Vagal afferent modulation of spinal trigeminal neuronal responses to dural electrical stimulation in rats.

Vagus nerve stimulation (VNS) is an approved antiepileptic and antidepressant treatment, which has recently shown promise as a therapy for drug-resistant primary headaches. Specific neurobiological mechanisms underlying its anticephalgic action are not elucidated, partly because of the deficiency of research-related findings. The spinal trigeminal nucleus (STN) plays a prominent role in pathophysiology of headaches by modulating pain transmission from intracranial structures to higher centers of the brain. To determine whether vagal stimulation may affect trigeminovascular nociception, we investigated the effects of VNS on the STN neuronal activity in the animal model of headache.

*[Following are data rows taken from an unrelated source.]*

(** ** Skipping *)

Lemma sint64_sum a b : 0 <= a < 2 ^ 63 -> 0 <= b < 2 ^ 63 -> sint64 (a + b) = a + b ∨ sint64 (a + b) < 0.
Proof.
  intros Ha Hb. destruct (Z.lt_ge_cases (a + b) (2 ^ 63)).
  - left. apply sint64_small. unfold is_int64. lia.
  - right. unfold sint64. replace (a + b + 2 ^ 63) with ((a + b - 2 ^ 63) + 1 * 2 ^ 64) by lia.
    rewrite Z.mod_add, Z.mod_small by lia. lia.
Qed.

Section skip_facts.
Context (dAtA : bytes) (Hlen : blen dAtA < 2 ^ 63).

(** A round moves forward, or to a negative index, which ends the loop. *)
Lemma skip_case_safe wireType iNdEx depth :
  0 <= iNdEx <= blen dAtA -> 0 <= depth ->
  safe (fun '(i, depth') => (iNdEx <= i ∨ i < 0) ∧ i < 2 ^ 63 ∧ 0 <= depth') (skip_case dAtA wireType iNdEx depth).
Proof using Hlen.
  intros Hi Hd.
  assert (∀ n, 0 <= n < 2 ^ 63 -> ∃ i, sint64 (iNdEx + n) = i ∧ (iNdEx <= i ∨ i < 0) ∧ i < 2 ^ 63) as Hsum.
  { intros n Hn. eexists. split; [done|]. pose proof (sint64_range (iNdEx + n)) as [_ Hr].
    split; [|done]. destruct (sint64_sum iNdEx n) as [E|E]; [lia|done|left; lia|by right]. }
  assert (∀ n d, 0 <= n < 2 ^ 63 -> 0 <= d ->
    (iNdEx <= sint64 (iNdEx + n) ∨ sint64 (iNdEx + n) < 0) ∧ sint64 (iNdEx + n) < 2 ^ 63 ∧ 0 <= d) as Hsum'.
  { intros n d Hn ?. by destruct (Hsum n Hn) as (i & -> & ? & ?). }
  unfold skip_case. repeat case_match; cbn [safe]; try done; try (apply Hsum'; lia); try (split_and!; lia).
  - eapply safe_bind; [apply decode_varint_safe; [auto with wire|lia]|]. intros [v i] [_ ?]. cbn. split_and!; lia.
  - eapply safe_bind; [apply decode_varint_safe; [auto with wire|lia]|]. intros [v i] [Hv ?].
    apply is_int64_wrap in Hv. unfold is_int64 in Hv. destruct (Z.ltb_spec v 0); [done|]. cbn.
    pose proof (sint64_range (i + v)) as [_ Hr].
    split_and!; [|done|done]. destruct (sint64_sum i v) as [E|E]; [lia|lia|left; lia|by right].
Qed.

Lemma skip_loop_safe fuel iNdEx depth :
  0 <= iNdEx < 2 ^ 63 -> 0 <= depth -> blen dAtA - iNdEx < Z.of_nat fuel -> (0 < fuel)%nat ->
  safe (fun n => iNdEx < n < 2 ^ 63) (skip_loop dAtA fuel iNdEx depth).
Proof using Hlen.
  revert iNdEx depth. induction fuel as [|fuel IH]; intros iNdEx depth Hi Hd Hf Hp; [lia|]. cbn [skip_loop].
  destruct (Z.ltb_spec iNdEx (blen dAtA)); [|done].
  eapply safe_bind; [apply decode_varint_safe; [auto with wire|lia]|]. intros [wire i] [_ Hi1].
  eapply safe_bind; [apply skip_case_safe; lia|]. intros [i2 d] (Hi2 & Hb & Hd2).
  destruct (Z.ltb_spec i2 0); [done|]. case_match; [cbn; lia|].
  eapply safe_mono; [apply IH; lia|]. cbn. lia.
Qed.

Lemma skip_safe : safe (fun n => 0 < n < 2 ^ 63) (skip dAtA).
Proof using Hlen. apply skip_loop_safe; unfold blen in *; lia. Qed.

End skip_facts.
(** ** The laws of a type of messages

    For the values that satisfy [wf] and whose encoding fits in memory. *)
Record CodecLaws {A} (c : Codec A) (wf : A -> Prop) (enc : A -> bytes) : Prop := {
  zero_wf : wf (zero c);
  Size_law a : wf a -> blen (enc a) < 2 ^ 63 -> Size c a = blen (enc a);
  MarshalToSizedBuffer_law a before gap :
    wf a -> blen (enc a) < 2 ^ 63 -> length gap = length (enc a) ->
    MarshalToSizedBuffer c a (before ++ gap) = Ok (before ++ enc a, blen (enc a));
  MarshalTo_law a gap after :
    wf a -> blen (enc a) < 2 ^ 63 -> length gap = length (enc a) ->
    MarshalTo c a (gap ++ after) = Ok (enc a ++ after, blen (enc a));
  Unmarshal_law a : wf a -> blen (enc a) < 2 ^ 63 -> Unmarshal c (enc a) (zero c) = Ok a;
  Unmarshal_safe dAtA a : blen dAtA < 2 ^ 63 -> wf a -> safe wf (Unmarshal c dAtA a)
}.

(** Encoding succeeds with [enc], and decoding it gives the message back. *)
Lemma Marshal_law {A} (c : Codec A) wf enc a :
  CodecLaws c wf enc -> wf a -> blen (enc a) < 2 ^ 63 -> Marshal c a = Ok (enc a).
Proof.
  intros Hc Ha Hl. unfold Marshal. rewrite (Size_law _ _ _ Hc) by done. blens.
  destruct (Z.ltb_spec (blen (enc a)) 0); [lia|]. rewrite to_nat_blen.
  pose proof (MarshalToSizedBuffer_law _ _ _ Hc a [] (replicate (length (enc a)) (to_byte 0)) Ha Hl) as Hm.
  cbn [app] in Hm. rewrite Hm by apply length_replicate. cbn [obind].
  pose proof (slice_app [] (enc a) [] 0 (blen (enc a))) as Hs. rewrite app_nil_r in Hs. apply Hs; [done|].
  unfold blen. cbn. lia.
Qed.

Lemma codec_roundtrip {A} (c : Codec A) wf enc a :
  CodecLaws c wf enc -> wf a -> blen (enc a) < 2 ^ 63 ->
  obind (Marshal c a) (fun dAtA => Unmarshal c dAtA (zero c)) = Ok a.
Proof. intros Hc Ha Hl. rewrite (Marshal_law _ _ _ _ Hc) by done. by apply (Unmarshal_law _ _ _ Hc). Qed.

(** ** Sizes *)

Definition sizes (n : Z) (e : bytes) : Prop := blen e < 2 ^ 63 -> n = blen e.

Lemma sizes_app n1 n2 e1 e2 : sizes n1 e1 -> sizes n2 e2 -> sizes (n1 + n2) (e1 ++ e2).
Proof. intros H1 H2 Hl. blens. rewrite H1, H2; lia. Qed.

Lemma sizes_delimited tag s : sizes (size_length (blen s)) (enc_delimited tag s).
Proof.
  unfold enc_delimited, size_length. intros Hl. blens. rewrite uvarint_sov; [lia|]. unfold is_uint64. lia.
Qed.

Lemma blen_of_string_pos s : (0 <? blen (of_string s)) = negb (String.eqb s "").
Proof. destruct s; [done|]. unfold blen. cbn. destruct (Z.ltb_spec 0 (Z.pos (Pos.of_succ_nat (length (String.list_ascii_of_string s))))); [done|lia]. Qed.

Lemma sizes_string tag s : sizes (size_string s) (enc_string tag s).
Proof.
  unfold size_string, enc_string. rewrite blen_of_string_pos.
  destruct (String.eqb s ""); [done|apply sizes_delimited].
Qed.

Lemma sizes_varint tag v : sizes (size_varint v) (enc_varint tag v).
Proof.
  unfold size_varint, enc_varint. case_match; [done|]. intros _. rewrite blen_cons, uvarint_sov; [done|].
  apply wrap64_range.
Qed.

Lemma sizes_bool tag b : sizes (size_bool b) (enc_bool tag b).
Proof. by destruct b. Qed.

Lemma sizes_message {A} (c : Codec A) wf enc tag v :
  CodecLaws c wf enc -> wf v -> sizes (size_message c v) (enc_message enc tag v).
Proof.
  intros Hc Hv Hl. unfold size_message. rewrite (Size_law _ _ _ Hc) by (done || (unfold enc_message, enc_delimited in Hl; blens; lia)).
  by apply sizes_delimited.
Qed.

Lemma sizes_pointer {A} (c : Codec A) wf enc tag (v : option A) :
  CodecLaws c wf enc -> (∀ x, v = Some x -> wf x) -> sizes (size_pointer c v) (enc_pointer enc tag v).
Proof. intros Hc Hv. destruct v; cbn; [by eapply sizes_message; eauto|done]. Qed.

In anesthetized rats the spike activity of the STN neurons with convergent orofacial and meningeal inputs was monitored, and the changes in neuronal responses to electrical stimulation of the dura mater under preconditioning or under continuous electrical stimulation of the left cervical vagus nerve were studied. Preconditioning vagal afferent stimulation (200-ms train of pulses at 30 Hz applied before each dural stimulus) did not produce substantial changes in the STN spike activity. However, continuous VNS with frequency of 10 Hz in 48% of cases significantly suppressed trigeminal neuronal responses to dural electrical stimulation. In line with the decrease in evoked activity, the VNS-induced depression of ongoing neuronal firing was observed. Although the inhibitory effect was prevailing, 29.5% of STN neurons were facilitated by VNS, whereas 22.5% were unresponsive to the stimulation. These results provide an evidence of VNS-induced modulation of trigeminovascular nociception, and therefore contribute to a deeper understanding of neurophysiological mechanisms underlying effects of vagal stimulation in chronic drug-resistant headaches.